J’ai appris des évidences, ces choses qui n’étonnent personne quand on les énonce, et qui pourtant, quand on les vit, nous frappent assez fort pour que l’on s’en insurge. Quand on ressent, on entends ces choses comme pour la première fois. Mon cœur m’a soufflé pour la première fois à l’oreille ce que j’ai toujours su. Chaque action est intéressée, de même que les êtres qui nous entourent recherchent tous l’existence. Tous recherchent l’émotion, le mouvement interne ; Plus encore, nombreux sont ceux qui mentent aux uns et plaisent aux autres pour obtenir les avantages de qui promettra une vie meilleure. Voilà que plus tôt l’on accusait mon aveuglement ; Désormais, c’est en pointant la nature humaine du doigt que celle-ci se retourne contre soi. Nous sommes tous, autant que nous sommes, conscient de l’intérêt que l’on trouve chez les uns et les autres. Nous déduisons plus ou moins inconsciemment que le fonctionnement général de l’Homme imite le nôtre ; Il nous est cependant profitable de balayer d’un revers de la main les évidences, en ayant tout de même parfois la naïveté de penser être aimé. Quelle inconscience que de placer sa vie entre les mains d’un autre – l’autre n’aime que son existence.
J’ai été persuadé d’aimer profondément, de façon purement détachée, la diversité de l’humanité. Pourquoi, si je ne m’étais pas trompé, me serait-je lassé de l’observer dès lors qu’elle a cesser de m’accorder le moindre regard ? J’aimais posséder, j’aimais connaître.

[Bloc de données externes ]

(* ===== verification/TcpServer.v ===== *)
(** * The listening server and its loops, [ChatRoom/src/minimuduo/net]

    [TcpServer.cpp], [Acceptor.cpp], [EventLoopThreadPool.cpp] and
    [EventLoopThread.cpp]: accepting connections, spreading them over the loops,
    and the functors by which the threads of the loops hand a connection's life
    to each other.  A connection is what the class [Life] promises; the
    connections of [Connection] do. *)
From S2P Require Import Prelude.

Module TcpServer.

(** ** The pool of loops, [EventLoopThreadPool] *)

(** Loop 0 is the base loop, the others those of the threads. *)
Record LoopPool := mkLoopPool { pool_started_ : bool; threadCount_ : Z; next_ : nat; loops_ : list nat }.
Definition new_pool : LoopPool := mkLoopPool false 0 0 [].

Definition setThreadNum (threadCount : Z) (p : LoopPool) : string + LoopPool :=
  if pool_started_ p then inl "cannot change thread count after start"
  else if (threadCount <? 0)%Z then inl "thread count cannot be negative"
  else inr (mkLoopPool (pool_started_ p) threadCount (next_ p) (loops_ p)).

(** Every thread is started and its loop waited for, in order. *)
Definition pool_start (p : LoopPool) : LoopPool :=
  if pool_started_ p then p
  else mkLoopPool true (threadCount_ p) (next_ p) (loops_ p ++ seq 1 (Z.to_nat (threadCount_ p))).

Definition getNextLoop (p : LoopPool) : nat * LoopPool :=
  match loops_ p with
  | [] => (0, p)
  | _ => (nth (next_ p) (loops_ p) 0, mkLoopPool (pool_started_ p) (threadCount_ p) ((next_ p + 1) mod length (loops_ p)) (loops_ p))
  end.

(** ** Connections *)

(** What the server uses of a connection: making one for a socket, whether it is
    disconnected, [connectEstablished], [connectDestroyed], and whatever its loop
    does with it in between. *)
Class Life (C S E : Type) := {
  make : S -> C;
  disconnected : C -> bool;
  connectEstablished : C -> C;
  connectDestroyed : C -> C;
  serve : E -> C -> C }.

(** A new connection is not disconnected, and a disconnected one stays so.  The
    close callback is called when, and only when, [connectEstablished] or
    [serve] disconnects the connection. *)
Class LifeLaws (C S E : Type) `{Life C S E} := {
  make_open s : disconnected (make s) = false;
  disconnected_stays e c : disconnected c = true -> disconnected (serve e c) = true;
  destroyed_stays c : disconnected c = true -> disconnected (connectDestroyed c) = true }.

(** ** The server *)

(** The functors that the server puts into loops; [Start] with the error that
    [listen] will meet. *)
Inductive functor := Start (listen : option string) | Establish (i : nat) | RemoveInLoop (i : nat) | DestroyConnection (i : nat).

(** The calls that a connection has got, each with the loop whose thread made
    it. *)
Inductive life_call := Established | Destroyed.

Section Server.
Context {C S E : Type} `{Life C S E}.
Variable name_ : string.

Record Object := mkObject { o_name : string; o_loop : nat; o_connection : C; o_calls : list (nat * life_call) }.

(** [pending] are the functors queued and not run yet, in the order in which they
    were queued, each with its loop.  [running]: the base loop runs; [gone]: the
    server has been destroyed. *)
Record Server := mkServer {
  threadPool_ : LoopPool;
  started_ : bool;
  listening_ : bool;
  nextConnectionId_ : Z;
  connections_ : gmap string nat;
  objects : list Object;
  pending : list (nat * functor);
  running : bool;
  gone : bool }.

Definition new_server : Server := mkServer new_pool false false 1 ∅ [] [] true false.

Definition set_pool p (s : Server) := mkServer p (started_ s) (listening_ s) (nextConnectionId_ s) (connections_ s) (objects s) (pending s) (running s) (gone s).
Definition set_started (s : Server) := mkServer (threadPool_ s) true (listening_ s) (nextConnectionId_ s) (connections_ s) (objects s) (pending s) (running s) (gone s).
Definition set_listening (s : Server) := mkServer (threadPool_ s) (started_ s) true (nextConnectionId_ s) (connections_ s) (objects s) (pending s) (running s) (gone s).
Definition set_next n (s : Server) := mkServer (threadPool_ s) (started_ s) (listening_ s) n (connections_ s) (objects s) (pending s) (running s) (gone s).
Definition set_connections m (s : Server) := mkServer (threadPool_ s) (started_ s) (listening_ s) (nextConnectionId_ s) m (objects s) (pending s) (running s) (gone s).
Definition set_objects l (s : Server) := mkServer (threadPool_ s) (started_ s) (listening_ s) (nextConnectionId_ s) (connections_ s) l (pending s) (running s) (gone s).
Definition set_pending l (s : Server) := mkServer (threadPool_ s) (started_ s) (listening_ s) (nextConnectionId_ s) (connections_ s) (objects s) l (running s) (gone s).
Definition set_running b (s : Server) := mkServer (threadPool_ s) (started_ s) (listening_ s) (nextConnectionId_ s) (connections_ s) (objects s) (pending s) b (gone s).
Definition set_gone (s : Server) := mkServer (threadPool_ s) (started_ s) (listening_ s) (nextConnectionId_ s) (connections_ s) (objects s) (pending s) (running s) true.

Definition queueInLoop (loop : nat) (f : functor) (s : Server) : Server := set_pending (pending s ++ [(loop, f)]) s.

(** *** The functors *)

(** [Acceptor::listen]; an exception stops the base loop. *)
Definition listen (error : option string) (s : Server) : Server :=
  if listening_ s then s
  else match error with Some _ => set_running false s | None => set_listening s end.

Definition start_functor (error : option string) (s : Server) : Server :=
  let s := set_pool (pool_start (threadPool_ s)) s in
  if negb (listening_ s) then listen error s else s.

Definition removeConnectionInLoop (i : nat) (s : Server) : Server :=
  match objects s !! i with
  | None => s
  | Some o =>
      match connections_ s !! o_name o with
      | None => s
      | Some _ => queueInLoop (o_loop o) (DestroyConnection i) (set_connections (delete (o_name o) (connections_ s)) s)
      end
  end.

(** [removeConnection], called in the thread of [loop]. *)
Definition removeConnection (loop i : nat) (s : Server) : Server :=
  if loop =? 0 then removeConnectionInLoop i s else queueInLoop 0 (RemoveInLoop i) s.

(** The connection goes from one state to another in the thread of [loop]; if that
    disconnects it, the close callback is called. *)
Definition live_on (loop i : nat) (call : list (nat * life_call)) (f : C -> C) (s : Server) : Server :=
  match objects s !! i with
  | None => s
  | Some o =>
      let c := f (o_connection o) in
      let s' := set_objects (<[i := mkObject (o_name o) (o_loop o) c (o_calls o ++ call)]> (objects s)) s in
      if negb (disconnected (o_connection o)) && disconnected c then removeConnection loop i s' else s'
  end.

Definition destroy_on (loop i : nat) (s : Server) : Server :=
  match objects s !! i with
  | None => s
  | Some o => set_objects (<[i := mkObject (o_name o) (o_loop o) (connectDestroyed (o_connection o)) (o_calls o ++ [(loop, Destroyed)])]> (objects s)) s
  end.

Definition call (loop : nat) (f : functor) (s : Server) : Server :=
  match f with
  | Start error => start_functor error s
  | Establish i => live_on loop i [(loop, Established)] connectEstablished s
  | RemoveInLoop i => removeConnectionInLoop i s
  | DestroyConnection i => destroy_on loop i s
  end.

(** [runInLoop], called in the thread of loop [me]. *)
Definition runInLoop (me loop : nat) (f : functor) (s : Server) : Server :=
  if me =? loop then call loop f s else queueInLoop loop f s.

(** [start], called in the thread of loop [me], if it is one. *)
Definition start (me : nat) (error : option string) (s : Server) : Server :=
  if started_ s then s else runInLoop me 0 (Start error) (set_started s).

(** *** Accepting *)

Definition connectionName (id : Z) : string := name_ +:+ "-conn-" +:+ to_string id.

(** The rest of a new connection once [getsockname] has answered and the
    connection is made. *)
Definition newConnection (getsockname ssl : option string) (socket : S) (s : Server) : option string * Server :=
  let '(ioLoop, p) := getNextLoop (threadPool_ s) in
  let s := set_pool p s in
  match getsockname with
  | Some error => (Some ("getsockname failed: " +:+ error), s)
  | None =>
      let connectionName := connectionName (nextConnectionId_ s) in
      let s := set_next (nextConnectionId_ s + 1) s in
      match ssl with
      | Some error => (Some ("TLS SSL_new failed for " +:+ connectionName +:+ ": " +:+ error), s)
      | None =>
          let i := length (objects s) in
          let s := set_objects (objects s ++ [mkObject connectionName ioLoop (make socket) []]) s in
          let s := set_connections (<[connectionName := i]> (connections_ s)) s in
          (None, runInLoop 0 ioLoop (Establish i) s)
      end
  end.

(** What [accept4] answers: a socket, with the errors that [getsockname] and
    [SSL_new] will meet; [EAGAIN]; [EINTR]; another error. *)
Inductive accepted := Socket (socket : S) (getsockname ssl : option string) | Again | Eintr | AcceptError (error : string).

(** [Acceptor::handleRead], with the exception that leaves it, if one does. *)
Fixpoint handleRead (answers : list accepted) (s : Server) : option string * Server :=
  match answers with
  | [] | Again :: _ => (None, s)
  | Socket socket getsockname ssl :: rest =>
      match newConnection getsockname ssl socket s with
      | (None, s) => handleRead rest s
      | r => r
      end
  | Eintr :: rest => handleRead rest s
  | AcceptError error :: _ => (Some ("accept4 failed: " +:+ error), s)
  end.

(** *** The end *)

(** [~TcpServer], in the thread of the base loop. *)
Definition destroy_server (s : Server) : Server :=
  foldl (fun s '(_, i) => match objects s !! i with
    | Some o => runInLoop 0 (o_loop o) (DestroyConnection i) s
    | None => s end)
  (set_gone (set_connections ∅ s)) (map_to_list (connections_ s)).

(** ** Interleavings *)

(** The steps of the threads.  Each loop runs its functors in order; the base loop
    accepts while it runs and the server listens, and stops when an exception
    leaves it; the server is destroyed once the base loop has stopped. *)
Inductive step : Server -> Server -> Prop :=
  | t_threads n p s : gone s = false -> setThreadNum n (threadPool_ s) = inr p -> step s (set_pool p s)
  | t_start me error s : gone s = false -> step s (start me error s)
  | t_run loop f l1 l2 s :
      pending s = l1 ++ (loop, f) :: l2 -> Forall (fun x => x.1 <> loop) l1 -> (loop = 0 -> running s = true) ->
      step s (call loop f (set_pending (l1 ++ l2) s))
  | t_accept answers s :
      running s = true -> listening_ s = true -> (nextConnectionId_ s + Z.of_nat (length answers) < 2 ^ 31)%Z ->
      step s (set_running (bool_decide ((handleRead answers s).1 = None)) (handleRead answers s).2)
  | t_serve i o e s :
      objects s !! i = Some o -> (o_loop o = 0 -> running s = true) ->
      o_calls o = [(o_loop o, Established)] \/ disconnected (o_connection o) = true ->
      step s (live_on (o_loop o) i [] (serve e) s)
  | t_stop s : running s = true -> step s (set_running false s)
  | t_destroy s : running s = false -> gone s = false -> step s (destroy_server s).
End Server.
End TcpServer.

(** ** The thread of a loop, [EventLoopThread] *)

Module LoopThread.

(** Where the thread is: not started; before it tells the owner its loop; before
    [loop()] has stored [false] in [quit_]; in the loop; out of it; finished, its
    loop object gone. *)
Inductive Thread := Unborn | Entered | Published | Looping | Left | Finished.

(** Where the owner is: before [startLoop]; waiting in it; after it; in the
    destructor, with the loop it has read; joining; done. *)
Inductive Owner := Fresh | Starting | Owning | Quitting | Joining | Joined.

(** [loop_] is not null; the loop's [quit_]. *)
Record Pair := mkPair { owner : Owner; thread : Thread; loop_ : bool; quit_ : bool }.
Definition born : Pair := mkPair Fresh Unborn false false.

Inductive thread_step : Pair -> Pair -> Prop :=
  (** [startLoop] *)
  | e_start l q : thread_step (mkPair Fresh Unborn l q) (mkPair Starting Entered l q)
  | e_started t q : thread_step (mkPair Starting t true q) (mkPair Owning t true q)
  (** [threadFunction] and [EventLoop::loop] *)
  | e_publish o l q : thread_step (mkPair o Entered l q) (mkPair o Published true q)
  | e_loop o l q : thread_step (mkPair o Published l q) (mkPair o Looping l false)
  | e_leave o l : thread_step (mkPair o Looping l true) (mkPair o Left l true)
  | e_finish o l q : thread_step (mkPair o Left l q) (mkPair o Finished false q)
  (** [~EventLoopThread] *)
  | e_destroy t l q : thread_step (mkPair Owning t l q) (mkPair (if l then Quitting else Joining) t l q)
  | e_quit t l q : thread_step (mkPair Quitting t l q) (mkPair Joining t l true)
  | e_join l q : thread_step (mkPair Joining Finished l q) (mkPair Joined Finished l q).

(** What holds: the owner has a loop that lives when it calls [quit], and once the
    thread loops, [quit_] is set by the owner alone. *)
Definition pair_ok (s : Pair) : bool :=
  match owner s, thread s, loop_ s, quit_ s with
  | Fresh, Unborn, false, false | Starting, Entered, false, false => true
  | (Starting | Owning | Quitting), (Published | Looping), true, false => true
  | Joining, (Published | Looping), true, _ | Joining, Left, true, true | Joining, Finished, false, true | Joined, Finished, false, true => true
  | _, _, _, _ => false
  end.

Lemma pair_ok_step s s' : thread_step s s' -> pair_ok s = true -> pair_ok s' = true.
Proof. destruct 1; repeat match goal with x : Owner |- _ => destruct x | x : Thread |- _ => destruct x | x : bool |- _ => destruct x end; done. Qed.
Lemma pair_ok_run s : rtc thread_step born s -> pair_ok s = true.
Proof.
  intros Hr. assert (pair_ok born = true) as Hok by done. revert Hok. induction Hr; eauto using pair_ok_step.
Qed.

(** The destructor calls [quit] on a loop that still exists. *)
Theorem quit_on_live_loop s : rtc thread_step born s -> owner s = Quitting -> loop_ s = true /\ thread s <> Finished.
Proof. intros Hr%pair_ok_run Ho. destruct s as [o t [] q]; cbn in *; subst; by destruct t. Qed.

(** A [quit] that comes before the thread has entered [loop()] is lost: the loop
    goes on, and the destructor waits for it for ever. *)
Theorem early_quit_lost :
  exists s, rtc thread_step born s /\ owner s = Joining /\ thread s = Looping /\ forall s', ~ thread_step s s'.
Proof.
  exists (mkPair Joining Looping true false). split_and!; [|done|done|].
  - eapply rtc_l; [apply e_start|]. eapply rtc_l; [apply e_publish|]. eapply rtc_l; [apply e_started|].
    eapply rtc_l; [apply e_destroy|]. eapply rtc_l; [apply e_quit|]. eapply rtc_l; [apply e_loop|]. apply rtc_refl.
  - intros s' Hs. inversion Hs.
Qed.
End LoopThread.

Pour cette raison, ce soir, je ferme le rideau de la vie sur ma chambre. Ce soir, je constate que ce que je hais chez les uns et les autres est tapis au fond de mon cœur. Je me crois en manque d’amour ; De fait, j’ai perdu mes profiteurs préférés. J’ai perdu tous mes menteurs, j’ai perdu mes égoïstes, j’ai perdu mes fascinants, lesquels aiment les autres parce que les autres peuvent les aimer, et les attirent avec de grands discours et de beaux gestes attrayants. Je me crois en manque d’amour, il est plus exact de dire que je hais trop ceux qui m’ont laisser croire que j’étais aimé. Ce soir, j’ai mal au cœur. Cet organe palpitant me fait ressentir ma solitude à coup d’angoisse, et je constate, plus fortement encore, que lui-même est atteint de ce vice que je rejette tant. Il y’a trois ans de cela j’aimais le monde, peut-être m’aimais je aussi. Aujourd’hui plus que tout, je ne sais plus tolérer ma propre existence. Je trouve alors dans l’obscurité et la solitude l’avantage, subtil et douloureux de disparaître aux yeux du monde.